__Work to complete__
Repeat exactly, and only, the lines of the entries below from the one with "(** What a finished round has done. *)" through the one with "(** The environments", both ends included.
::: Material for this exercise
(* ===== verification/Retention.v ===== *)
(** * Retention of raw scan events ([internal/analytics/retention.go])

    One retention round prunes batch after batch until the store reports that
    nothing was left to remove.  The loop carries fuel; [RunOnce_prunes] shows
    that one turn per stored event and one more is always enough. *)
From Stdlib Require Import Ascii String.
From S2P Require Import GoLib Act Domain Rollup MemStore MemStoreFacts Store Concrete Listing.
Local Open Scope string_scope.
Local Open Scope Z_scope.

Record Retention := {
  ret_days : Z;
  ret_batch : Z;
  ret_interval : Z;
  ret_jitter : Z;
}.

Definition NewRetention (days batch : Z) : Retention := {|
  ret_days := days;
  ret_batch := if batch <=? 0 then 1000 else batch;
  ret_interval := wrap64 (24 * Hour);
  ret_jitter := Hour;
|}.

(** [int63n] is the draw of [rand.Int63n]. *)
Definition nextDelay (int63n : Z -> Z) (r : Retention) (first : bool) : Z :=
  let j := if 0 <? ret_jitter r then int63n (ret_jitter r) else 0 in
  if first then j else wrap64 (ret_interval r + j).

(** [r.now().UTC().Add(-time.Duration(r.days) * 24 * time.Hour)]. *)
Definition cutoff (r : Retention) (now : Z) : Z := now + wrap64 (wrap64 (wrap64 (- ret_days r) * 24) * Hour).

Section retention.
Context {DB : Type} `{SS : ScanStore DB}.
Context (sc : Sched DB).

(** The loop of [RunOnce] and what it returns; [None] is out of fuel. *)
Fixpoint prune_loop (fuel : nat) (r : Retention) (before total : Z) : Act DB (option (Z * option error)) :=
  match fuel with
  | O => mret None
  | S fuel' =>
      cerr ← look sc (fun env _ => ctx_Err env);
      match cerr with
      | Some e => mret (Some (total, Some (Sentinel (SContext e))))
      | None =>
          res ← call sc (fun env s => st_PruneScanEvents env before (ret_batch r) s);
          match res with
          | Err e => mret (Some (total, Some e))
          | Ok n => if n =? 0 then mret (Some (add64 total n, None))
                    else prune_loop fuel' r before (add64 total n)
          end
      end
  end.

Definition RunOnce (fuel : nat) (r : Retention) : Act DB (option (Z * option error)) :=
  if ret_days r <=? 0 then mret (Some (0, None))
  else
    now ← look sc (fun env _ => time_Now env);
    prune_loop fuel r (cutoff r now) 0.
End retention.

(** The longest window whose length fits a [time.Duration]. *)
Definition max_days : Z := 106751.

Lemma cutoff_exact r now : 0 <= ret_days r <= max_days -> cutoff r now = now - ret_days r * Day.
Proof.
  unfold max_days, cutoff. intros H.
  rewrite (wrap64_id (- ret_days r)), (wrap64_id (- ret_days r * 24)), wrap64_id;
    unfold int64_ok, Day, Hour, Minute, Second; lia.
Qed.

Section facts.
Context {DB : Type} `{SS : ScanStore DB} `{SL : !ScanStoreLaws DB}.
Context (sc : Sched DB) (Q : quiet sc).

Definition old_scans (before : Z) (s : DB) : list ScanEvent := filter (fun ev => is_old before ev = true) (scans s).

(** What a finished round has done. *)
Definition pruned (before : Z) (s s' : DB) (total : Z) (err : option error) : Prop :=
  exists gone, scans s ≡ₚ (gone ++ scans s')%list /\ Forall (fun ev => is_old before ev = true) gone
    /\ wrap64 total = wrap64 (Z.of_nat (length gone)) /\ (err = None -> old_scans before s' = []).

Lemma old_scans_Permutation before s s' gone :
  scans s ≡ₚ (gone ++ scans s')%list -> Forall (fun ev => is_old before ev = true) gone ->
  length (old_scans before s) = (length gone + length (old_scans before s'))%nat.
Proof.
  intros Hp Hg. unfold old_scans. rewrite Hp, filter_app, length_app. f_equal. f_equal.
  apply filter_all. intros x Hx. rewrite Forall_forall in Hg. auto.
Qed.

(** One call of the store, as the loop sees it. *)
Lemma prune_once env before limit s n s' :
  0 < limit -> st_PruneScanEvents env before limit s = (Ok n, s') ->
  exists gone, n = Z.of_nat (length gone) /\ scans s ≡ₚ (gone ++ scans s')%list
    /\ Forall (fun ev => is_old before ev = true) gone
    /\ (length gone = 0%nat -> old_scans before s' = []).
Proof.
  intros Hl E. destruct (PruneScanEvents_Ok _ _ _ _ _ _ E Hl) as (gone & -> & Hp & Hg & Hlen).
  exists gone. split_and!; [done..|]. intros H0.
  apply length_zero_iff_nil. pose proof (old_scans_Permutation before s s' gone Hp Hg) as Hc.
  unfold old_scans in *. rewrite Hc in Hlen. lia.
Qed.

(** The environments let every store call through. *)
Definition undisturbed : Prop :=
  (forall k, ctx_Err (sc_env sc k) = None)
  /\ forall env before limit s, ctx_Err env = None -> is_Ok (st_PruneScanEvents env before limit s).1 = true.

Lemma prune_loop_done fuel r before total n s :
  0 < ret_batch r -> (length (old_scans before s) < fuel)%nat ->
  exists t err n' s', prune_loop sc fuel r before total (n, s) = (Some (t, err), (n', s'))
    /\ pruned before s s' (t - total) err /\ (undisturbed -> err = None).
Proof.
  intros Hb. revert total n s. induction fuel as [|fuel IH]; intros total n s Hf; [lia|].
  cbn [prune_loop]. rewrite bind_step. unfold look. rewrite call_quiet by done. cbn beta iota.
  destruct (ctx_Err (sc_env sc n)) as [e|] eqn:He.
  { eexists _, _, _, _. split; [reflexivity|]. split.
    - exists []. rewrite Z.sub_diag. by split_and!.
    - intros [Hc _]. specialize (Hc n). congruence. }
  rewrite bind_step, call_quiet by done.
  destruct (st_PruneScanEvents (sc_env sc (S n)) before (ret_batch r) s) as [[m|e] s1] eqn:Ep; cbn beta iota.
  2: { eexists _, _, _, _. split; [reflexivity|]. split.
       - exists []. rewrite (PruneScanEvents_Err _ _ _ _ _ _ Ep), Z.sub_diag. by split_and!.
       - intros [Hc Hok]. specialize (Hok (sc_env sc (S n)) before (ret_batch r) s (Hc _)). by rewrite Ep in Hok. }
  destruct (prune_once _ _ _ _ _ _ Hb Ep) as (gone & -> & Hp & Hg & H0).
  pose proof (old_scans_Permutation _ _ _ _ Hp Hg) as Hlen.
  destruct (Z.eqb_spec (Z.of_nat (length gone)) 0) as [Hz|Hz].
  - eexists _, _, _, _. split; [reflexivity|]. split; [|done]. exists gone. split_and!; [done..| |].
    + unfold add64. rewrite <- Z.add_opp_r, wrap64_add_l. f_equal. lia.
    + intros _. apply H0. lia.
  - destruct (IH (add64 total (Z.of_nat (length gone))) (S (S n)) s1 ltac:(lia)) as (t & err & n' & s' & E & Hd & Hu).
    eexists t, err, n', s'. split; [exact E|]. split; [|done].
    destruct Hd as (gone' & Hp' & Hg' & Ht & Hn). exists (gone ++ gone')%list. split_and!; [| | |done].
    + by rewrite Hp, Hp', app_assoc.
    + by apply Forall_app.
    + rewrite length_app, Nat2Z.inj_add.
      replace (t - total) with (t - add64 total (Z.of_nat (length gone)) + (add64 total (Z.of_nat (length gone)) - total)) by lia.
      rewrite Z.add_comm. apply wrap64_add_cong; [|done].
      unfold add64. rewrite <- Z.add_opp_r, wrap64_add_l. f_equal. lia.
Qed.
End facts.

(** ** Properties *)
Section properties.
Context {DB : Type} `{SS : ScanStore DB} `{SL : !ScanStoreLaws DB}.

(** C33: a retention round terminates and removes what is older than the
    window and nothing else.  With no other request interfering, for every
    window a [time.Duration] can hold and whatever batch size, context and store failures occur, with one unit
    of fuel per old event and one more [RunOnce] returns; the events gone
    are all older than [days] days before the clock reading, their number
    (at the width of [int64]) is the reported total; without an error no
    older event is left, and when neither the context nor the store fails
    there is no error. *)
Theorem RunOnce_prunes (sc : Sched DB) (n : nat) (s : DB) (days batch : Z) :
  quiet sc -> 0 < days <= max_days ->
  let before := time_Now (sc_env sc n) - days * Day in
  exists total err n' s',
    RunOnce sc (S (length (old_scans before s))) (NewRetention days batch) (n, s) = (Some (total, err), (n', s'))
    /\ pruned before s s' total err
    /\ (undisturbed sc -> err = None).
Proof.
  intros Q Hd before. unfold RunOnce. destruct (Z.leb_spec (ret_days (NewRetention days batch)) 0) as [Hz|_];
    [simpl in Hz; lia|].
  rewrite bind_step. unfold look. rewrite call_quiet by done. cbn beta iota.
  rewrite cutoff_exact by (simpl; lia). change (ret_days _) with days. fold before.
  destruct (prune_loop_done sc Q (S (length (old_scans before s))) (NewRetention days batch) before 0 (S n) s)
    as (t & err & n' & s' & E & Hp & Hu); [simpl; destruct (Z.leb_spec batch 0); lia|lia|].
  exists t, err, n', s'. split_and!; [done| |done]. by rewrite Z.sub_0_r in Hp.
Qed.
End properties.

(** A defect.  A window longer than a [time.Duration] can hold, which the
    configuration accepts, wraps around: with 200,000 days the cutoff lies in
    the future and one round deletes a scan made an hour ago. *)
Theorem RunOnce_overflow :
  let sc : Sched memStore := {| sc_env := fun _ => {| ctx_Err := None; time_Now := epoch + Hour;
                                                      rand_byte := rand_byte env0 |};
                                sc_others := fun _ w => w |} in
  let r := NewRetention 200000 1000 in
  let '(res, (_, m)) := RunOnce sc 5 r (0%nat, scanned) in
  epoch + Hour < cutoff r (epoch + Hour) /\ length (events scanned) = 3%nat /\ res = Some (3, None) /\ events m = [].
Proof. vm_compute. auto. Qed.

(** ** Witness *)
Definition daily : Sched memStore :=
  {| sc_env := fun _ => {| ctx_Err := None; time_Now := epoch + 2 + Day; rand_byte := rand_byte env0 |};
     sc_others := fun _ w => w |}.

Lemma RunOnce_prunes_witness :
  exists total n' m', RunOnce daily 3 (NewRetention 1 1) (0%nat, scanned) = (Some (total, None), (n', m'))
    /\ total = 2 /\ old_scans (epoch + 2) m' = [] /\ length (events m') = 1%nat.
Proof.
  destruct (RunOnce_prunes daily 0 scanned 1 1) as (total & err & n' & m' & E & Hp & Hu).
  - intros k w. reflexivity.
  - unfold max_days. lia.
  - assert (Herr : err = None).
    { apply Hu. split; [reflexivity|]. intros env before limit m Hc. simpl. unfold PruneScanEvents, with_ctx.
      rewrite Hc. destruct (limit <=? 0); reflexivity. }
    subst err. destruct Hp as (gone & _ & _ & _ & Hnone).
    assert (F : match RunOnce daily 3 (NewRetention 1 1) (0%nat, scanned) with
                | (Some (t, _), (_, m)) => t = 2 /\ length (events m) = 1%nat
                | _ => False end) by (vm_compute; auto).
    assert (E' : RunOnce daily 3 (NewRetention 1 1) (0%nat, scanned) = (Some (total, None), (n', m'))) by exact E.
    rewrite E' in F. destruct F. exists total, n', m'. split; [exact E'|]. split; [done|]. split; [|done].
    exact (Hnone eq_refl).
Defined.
::::::
__Exercise response__
(** What a finished round has done. *)
Definition pruned (before : Z) (s s' : DB) (total : Z) (err : option error) : Prop :=
  exists gone, scans s ≡ₚ (gone ++ scans s')%list /\ Forall (fun ev => is_old before ev = true) gone
    /\ wrap64 total = wrap64 (Z.of_nat (length gone)) /\ (err = None -> old_scans before s' = []).

Lemma old_scans_Permutation before s s' gone :
  scans s ≡ₚ (gone ++ scans s')%list -> Forall (fun ev => is_old before ev = true) gone ->
  length (old_scans before s) = (length gone + length (old_scans before s'))%nat.
Proof.
  intros Hp Hg. unfold old_scans. rewrite Hp, filter_app, length_app. f_equal. f_equal.
  apply filter_all. intros x Hx. rewrite Forall_forall in Hg. auto.
Qed.

(** One call of the store, as the loop sees it. *)
Lemma prune_once env before limit s n s' :
  0 < limit -> st_PruneScanEvents env before limit s = (Ok n, s') ->
  exists gone, n = Z.of_nat (length gone) /\ scans s ≡ₚ (gone ++ scans s')%list
    /\ Forall (fun ev => is_old before ev = true) gone
    /\ (length gone = 0%nat -> old_scans before s' = []).
Proof.
  intros Hl E. destruct (PruneScanEvents_Ok _ _ _ _ _ _ E Hl) as (gone & -> & Hp & Hg & Hlen).
  exists gone. split_and!; [done..|]. intros H0.
  apply length_zero_iff_nil. pose proof (old_scans_Permutation before s s' gone Hp Hg) as Hc.
  unfold old_scans in *. rewrite Hc in Hlen. lia.
Qed.

(** The environments let every store call through. *)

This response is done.